↓

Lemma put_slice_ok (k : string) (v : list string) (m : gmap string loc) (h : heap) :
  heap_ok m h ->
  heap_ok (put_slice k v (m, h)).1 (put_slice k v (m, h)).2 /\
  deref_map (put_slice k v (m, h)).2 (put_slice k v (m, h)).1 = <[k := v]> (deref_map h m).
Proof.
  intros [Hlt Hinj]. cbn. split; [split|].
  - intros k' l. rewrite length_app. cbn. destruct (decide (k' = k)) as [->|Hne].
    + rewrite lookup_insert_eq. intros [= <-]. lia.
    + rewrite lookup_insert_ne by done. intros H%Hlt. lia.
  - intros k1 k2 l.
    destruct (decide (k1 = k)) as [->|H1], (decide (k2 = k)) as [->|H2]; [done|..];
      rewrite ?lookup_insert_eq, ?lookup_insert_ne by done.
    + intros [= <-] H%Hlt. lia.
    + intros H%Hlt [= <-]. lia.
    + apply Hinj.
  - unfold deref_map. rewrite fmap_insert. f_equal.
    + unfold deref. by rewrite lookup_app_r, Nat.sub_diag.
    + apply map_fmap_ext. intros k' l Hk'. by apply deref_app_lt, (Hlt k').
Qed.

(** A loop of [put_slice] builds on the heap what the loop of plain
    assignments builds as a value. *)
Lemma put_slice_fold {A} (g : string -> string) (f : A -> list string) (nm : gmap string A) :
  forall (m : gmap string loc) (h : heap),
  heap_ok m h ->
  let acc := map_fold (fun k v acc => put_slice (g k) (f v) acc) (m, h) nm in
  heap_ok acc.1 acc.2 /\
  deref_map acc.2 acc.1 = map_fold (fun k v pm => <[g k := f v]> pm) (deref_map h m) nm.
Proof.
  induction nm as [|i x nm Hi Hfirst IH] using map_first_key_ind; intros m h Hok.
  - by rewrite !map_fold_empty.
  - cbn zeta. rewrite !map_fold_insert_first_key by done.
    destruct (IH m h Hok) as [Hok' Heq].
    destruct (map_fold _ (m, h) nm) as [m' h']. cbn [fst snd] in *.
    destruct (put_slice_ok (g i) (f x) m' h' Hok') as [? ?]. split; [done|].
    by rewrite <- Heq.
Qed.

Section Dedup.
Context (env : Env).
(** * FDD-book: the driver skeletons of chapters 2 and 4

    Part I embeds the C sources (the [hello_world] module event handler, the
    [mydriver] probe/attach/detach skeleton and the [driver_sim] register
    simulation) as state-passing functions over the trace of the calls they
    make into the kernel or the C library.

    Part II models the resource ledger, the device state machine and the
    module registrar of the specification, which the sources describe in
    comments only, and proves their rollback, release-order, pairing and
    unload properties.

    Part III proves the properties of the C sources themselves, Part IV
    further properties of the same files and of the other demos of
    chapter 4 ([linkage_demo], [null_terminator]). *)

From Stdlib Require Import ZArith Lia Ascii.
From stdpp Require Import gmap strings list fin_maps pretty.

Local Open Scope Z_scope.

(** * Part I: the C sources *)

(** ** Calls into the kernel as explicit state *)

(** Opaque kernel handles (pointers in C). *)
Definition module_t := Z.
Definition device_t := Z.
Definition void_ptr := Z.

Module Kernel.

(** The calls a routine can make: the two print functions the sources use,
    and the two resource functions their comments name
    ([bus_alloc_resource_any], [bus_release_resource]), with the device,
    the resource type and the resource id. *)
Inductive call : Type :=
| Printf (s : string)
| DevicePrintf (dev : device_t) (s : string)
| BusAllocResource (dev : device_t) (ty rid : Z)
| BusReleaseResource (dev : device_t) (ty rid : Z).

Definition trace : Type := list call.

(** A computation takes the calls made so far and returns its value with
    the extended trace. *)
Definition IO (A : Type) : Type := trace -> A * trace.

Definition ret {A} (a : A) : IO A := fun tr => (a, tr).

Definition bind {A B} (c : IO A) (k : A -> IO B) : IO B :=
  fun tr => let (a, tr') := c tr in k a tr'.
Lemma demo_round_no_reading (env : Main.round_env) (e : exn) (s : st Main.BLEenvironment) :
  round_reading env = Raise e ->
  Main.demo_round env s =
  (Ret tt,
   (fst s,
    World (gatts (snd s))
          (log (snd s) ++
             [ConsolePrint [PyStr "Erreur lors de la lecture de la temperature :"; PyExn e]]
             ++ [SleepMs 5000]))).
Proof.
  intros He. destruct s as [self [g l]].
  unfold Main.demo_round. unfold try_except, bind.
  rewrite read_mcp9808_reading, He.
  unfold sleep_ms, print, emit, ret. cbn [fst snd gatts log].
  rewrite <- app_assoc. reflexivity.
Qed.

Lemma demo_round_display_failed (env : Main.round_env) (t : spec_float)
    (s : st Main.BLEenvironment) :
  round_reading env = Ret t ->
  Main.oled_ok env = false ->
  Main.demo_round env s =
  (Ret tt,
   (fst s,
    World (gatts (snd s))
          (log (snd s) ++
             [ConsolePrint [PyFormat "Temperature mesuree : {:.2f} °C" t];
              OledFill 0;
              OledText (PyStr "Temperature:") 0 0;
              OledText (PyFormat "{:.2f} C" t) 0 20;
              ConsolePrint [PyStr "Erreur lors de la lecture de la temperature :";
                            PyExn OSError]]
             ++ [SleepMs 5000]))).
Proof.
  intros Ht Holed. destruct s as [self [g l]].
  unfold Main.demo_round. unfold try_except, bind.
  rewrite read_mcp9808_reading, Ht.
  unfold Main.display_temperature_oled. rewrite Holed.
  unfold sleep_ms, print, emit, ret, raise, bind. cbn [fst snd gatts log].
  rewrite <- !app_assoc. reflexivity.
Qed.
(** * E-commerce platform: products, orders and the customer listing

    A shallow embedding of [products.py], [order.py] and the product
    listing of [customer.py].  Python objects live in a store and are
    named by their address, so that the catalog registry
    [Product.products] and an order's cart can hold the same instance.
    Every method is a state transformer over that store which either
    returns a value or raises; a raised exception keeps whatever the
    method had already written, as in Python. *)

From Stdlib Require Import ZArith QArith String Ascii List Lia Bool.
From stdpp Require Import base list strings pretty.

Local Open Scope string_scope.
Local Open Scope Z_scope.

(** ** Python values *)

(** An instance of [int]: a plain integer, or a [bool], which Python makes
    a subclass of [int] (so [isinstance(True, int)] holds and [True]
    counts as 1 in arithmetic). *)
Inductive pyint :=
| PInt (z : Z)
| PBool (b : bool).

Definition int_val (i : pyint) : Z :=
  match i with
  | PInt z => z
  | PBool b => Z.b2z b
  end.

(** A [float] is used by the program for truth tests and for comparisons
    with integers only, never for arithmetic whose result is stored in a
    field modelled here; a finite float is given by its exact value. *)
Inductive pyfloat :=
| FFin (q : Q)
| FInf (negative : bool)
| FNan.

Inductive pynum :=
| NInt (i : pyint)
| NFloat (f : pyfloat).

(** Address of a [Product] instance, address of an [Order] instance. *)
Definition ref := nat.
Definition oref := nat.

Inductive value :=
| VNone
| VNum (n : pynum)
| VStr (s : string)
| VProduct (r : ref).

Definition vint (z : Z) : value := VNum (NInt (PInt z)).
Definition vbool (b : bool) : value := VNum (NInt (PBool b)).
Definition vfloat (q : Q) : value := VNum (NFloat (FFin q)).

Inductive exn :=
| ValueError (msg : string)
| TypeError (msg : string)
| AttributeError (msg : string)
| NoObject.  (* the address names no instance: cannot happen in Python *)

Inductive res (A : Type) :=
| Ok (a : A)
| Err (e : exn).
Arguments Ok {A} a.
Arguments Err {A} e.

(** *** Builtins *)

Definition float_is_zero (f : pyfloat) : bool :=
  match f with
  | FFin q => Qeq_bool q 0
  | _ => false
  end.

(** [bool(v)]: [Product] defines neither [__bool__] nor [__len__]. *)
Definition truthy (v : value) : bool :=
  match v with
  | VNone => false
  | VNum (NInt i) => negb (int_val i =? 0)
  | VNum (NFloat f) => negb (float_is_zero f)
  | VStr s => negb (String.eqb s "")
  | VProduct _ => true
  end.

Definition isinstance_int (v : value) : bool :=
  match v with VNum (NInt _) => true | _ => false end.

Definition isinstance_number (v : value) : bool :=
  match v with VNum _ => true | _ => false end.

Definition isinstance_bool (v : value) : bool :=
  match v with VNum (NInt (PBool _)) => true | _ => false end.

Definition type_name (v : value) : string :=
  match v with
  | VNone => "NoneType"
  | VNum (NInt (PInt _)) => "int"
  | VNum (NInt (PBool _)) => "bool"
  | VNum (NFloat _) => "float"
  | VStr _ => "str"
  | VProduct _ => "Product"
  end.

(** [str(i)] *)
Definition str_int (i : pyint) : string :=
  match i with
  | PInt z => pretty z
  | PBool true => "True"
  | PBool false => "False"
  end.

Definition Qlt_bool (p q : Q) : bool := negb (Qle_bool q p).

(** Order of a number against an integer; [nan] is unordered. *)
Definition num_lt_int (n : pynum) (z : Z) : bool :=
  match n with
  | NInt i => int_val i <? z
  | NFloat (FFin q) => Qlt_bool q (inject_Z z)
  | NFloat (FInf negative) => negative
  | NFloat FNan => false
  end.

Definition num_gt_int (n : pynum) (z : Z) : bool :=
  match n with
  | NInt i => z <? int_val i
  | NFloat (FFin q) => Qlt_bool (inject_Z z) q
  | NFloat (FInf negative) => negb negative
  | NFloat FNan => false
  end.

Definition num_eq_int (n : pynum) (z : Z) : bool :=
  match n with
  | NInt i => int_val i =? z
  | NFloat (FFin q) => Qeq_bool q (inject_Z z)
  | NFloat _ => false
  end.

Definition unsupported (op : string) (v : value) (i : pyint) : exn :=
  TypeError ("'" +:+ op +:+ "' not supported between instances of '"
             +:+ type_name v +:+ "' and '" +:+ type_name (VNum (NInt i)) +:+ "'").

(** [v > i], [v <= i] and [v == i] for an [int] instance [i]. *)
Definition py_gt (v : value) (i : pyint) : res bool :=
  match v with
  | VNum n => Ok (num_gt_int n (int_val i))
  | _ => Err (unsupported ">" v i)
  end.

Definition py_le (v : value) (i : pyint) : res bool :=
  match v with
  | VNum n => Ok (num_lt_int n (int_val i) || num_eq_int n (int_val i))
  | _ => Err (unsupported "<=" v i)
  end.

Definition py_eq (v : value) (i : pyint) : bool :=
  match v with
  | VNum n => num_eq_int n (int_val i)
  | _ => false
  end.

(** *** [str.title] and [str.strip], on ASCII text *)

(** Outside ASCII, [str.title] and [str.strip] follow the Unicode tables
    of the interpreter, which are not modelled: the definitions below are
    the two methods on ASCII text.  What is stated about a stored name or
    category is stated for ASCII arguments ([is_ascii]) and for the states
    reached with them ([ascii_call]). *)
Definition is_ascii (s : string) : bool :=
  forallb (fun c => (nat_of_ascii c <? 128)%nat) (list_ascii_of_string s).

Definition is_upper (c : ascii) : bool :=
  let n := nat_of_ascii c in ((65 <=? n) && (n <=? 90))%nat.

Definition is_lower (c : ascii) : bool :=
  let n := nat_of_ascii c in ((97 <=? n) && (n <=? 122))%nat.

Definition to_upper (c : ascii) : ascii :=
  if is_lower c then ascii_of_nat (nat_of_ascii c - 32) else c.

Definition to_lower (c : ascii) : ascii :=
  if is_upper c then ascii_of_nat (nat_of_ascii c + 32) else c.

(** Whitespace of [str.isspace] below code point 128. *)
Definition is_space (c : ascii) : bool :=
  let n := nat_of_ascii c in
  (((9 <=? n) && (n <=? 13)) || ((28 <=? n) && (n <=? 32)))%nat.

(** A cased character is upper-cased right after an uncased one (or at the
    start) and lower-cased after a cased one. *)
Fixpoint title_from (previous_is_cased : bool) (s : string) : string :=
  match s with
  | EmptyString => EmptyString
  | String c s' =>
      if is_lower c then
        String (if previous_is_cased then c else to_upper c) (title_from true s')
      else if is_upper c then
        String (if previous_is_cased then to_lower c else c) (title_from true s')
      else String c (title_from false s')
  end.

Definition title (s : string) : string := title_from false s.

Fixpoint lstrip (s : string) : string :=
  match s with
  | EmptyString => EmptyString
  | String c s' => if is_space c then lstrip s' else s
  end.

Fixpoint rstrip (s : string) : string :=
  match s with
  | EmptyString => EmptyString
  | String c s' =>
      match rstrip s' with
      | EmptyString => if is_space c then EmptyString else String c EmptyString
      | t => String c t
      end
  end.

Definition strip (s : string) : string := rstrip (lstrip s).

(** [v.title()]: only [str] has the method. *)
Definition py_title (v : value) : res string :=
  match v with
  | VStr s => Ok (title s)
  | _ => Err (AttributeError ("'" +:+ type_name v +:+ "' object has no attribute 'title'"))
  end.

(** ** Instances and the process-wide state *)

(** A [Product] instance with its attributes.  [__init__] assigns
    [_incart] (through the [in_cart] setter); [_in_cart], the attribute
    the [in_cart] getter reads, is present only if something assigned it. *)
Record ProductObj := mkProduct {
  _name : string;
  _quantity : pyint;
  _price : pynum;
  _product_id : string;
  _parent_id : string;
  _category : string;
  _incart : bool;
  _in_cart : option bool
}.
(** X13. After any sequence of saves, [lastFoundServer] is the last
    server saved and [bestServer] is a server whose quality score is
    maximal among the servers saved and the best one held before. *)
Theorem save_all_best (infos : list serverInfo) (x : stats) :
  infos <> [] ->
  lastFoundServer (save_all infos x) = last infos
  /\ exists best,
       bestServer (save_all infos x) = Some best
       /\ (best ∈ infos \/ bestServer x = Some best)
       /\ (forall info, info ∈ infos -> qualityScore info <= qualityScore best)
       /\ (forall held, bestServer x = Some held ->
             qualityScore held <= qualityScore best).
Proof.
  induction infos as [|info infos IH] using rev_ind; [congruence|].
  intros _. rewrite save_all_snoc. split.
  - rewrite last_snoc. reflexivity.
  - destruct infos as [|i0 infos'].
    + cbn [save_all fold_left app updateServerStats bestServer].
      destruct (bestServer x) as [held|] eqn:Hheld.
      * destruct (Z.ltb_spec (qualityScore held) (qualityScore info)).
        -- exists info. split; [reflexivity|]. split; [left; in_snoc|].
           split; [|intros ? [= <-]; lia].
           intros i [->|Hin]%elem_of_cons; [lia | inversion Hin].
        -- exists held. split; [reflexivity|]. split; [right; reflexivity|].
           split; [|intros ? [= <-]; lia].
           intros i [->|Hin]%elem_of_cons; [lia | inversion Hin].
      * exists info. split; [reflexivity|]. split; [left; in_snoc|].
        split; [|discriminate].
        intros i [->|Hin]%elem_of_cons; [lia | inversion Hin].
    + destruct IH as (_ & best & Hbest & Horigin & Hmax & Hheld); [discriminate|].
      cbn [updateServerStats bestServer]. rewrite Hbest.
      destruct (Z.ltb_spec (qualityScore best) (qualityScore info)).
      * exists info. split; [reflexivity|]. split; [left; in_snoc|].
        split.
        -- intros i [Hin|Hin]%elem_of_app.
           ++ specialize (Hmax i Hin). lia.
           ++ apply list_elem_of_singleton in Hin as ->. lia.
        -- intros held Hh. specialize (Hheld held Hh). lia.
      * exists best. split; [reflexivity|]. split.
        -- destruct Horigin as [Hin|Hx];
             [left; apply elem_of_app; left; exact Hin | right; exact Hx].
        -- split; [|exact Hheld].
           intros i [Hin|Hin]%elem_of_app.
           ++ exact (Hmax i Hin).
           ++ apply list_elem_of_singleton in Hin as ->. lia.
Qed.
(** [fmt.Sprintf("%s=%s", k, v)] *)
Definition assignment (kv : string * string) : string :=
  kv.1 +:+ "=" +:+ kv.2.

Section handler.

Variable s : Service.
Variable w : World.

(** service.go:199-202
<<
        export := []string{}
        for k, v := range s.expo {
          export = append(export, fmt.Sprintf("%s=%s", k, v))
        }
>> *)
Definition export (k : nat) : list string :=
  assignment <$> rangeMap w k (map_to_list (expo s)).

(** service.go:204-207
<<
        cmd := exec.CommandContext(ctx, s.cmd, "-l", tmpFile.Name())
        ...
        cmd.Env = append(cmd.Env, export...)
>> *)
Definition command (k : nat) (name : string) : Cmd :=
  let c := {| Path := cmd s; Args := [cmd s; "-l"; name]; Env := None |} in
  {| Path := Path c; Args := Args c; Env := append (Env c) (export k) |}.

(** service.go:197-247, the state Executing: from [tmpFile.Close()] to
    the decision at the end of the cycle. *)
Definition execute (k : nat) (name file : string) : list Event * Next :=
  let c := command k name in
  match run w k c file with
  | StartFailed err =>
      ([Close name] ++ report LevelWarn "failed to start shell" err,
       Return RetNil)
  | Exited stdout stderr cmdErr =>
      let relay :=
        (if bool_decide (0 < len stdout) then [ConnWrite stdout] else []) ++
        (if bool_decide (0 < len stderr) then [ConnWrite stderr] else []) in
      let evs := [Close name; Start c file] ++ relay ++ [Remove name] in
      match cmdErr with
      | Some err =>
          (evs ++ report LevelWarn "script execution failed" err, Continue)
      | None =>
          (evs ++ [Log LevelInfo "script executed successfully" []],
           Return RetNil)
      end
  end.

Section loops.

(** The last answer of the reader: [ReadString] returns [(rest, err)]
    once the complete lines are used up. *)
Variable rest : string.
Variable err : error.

↑

- The problem
In the records, find every line that has the string "using" and copy it.

- Output for this task
  induction nm as [|i x nm Hi Hfirst IH] using map_first_key_ind; intros m h Hok.
  induction infos as [|info infos IH] using rev_ind; [congruence|].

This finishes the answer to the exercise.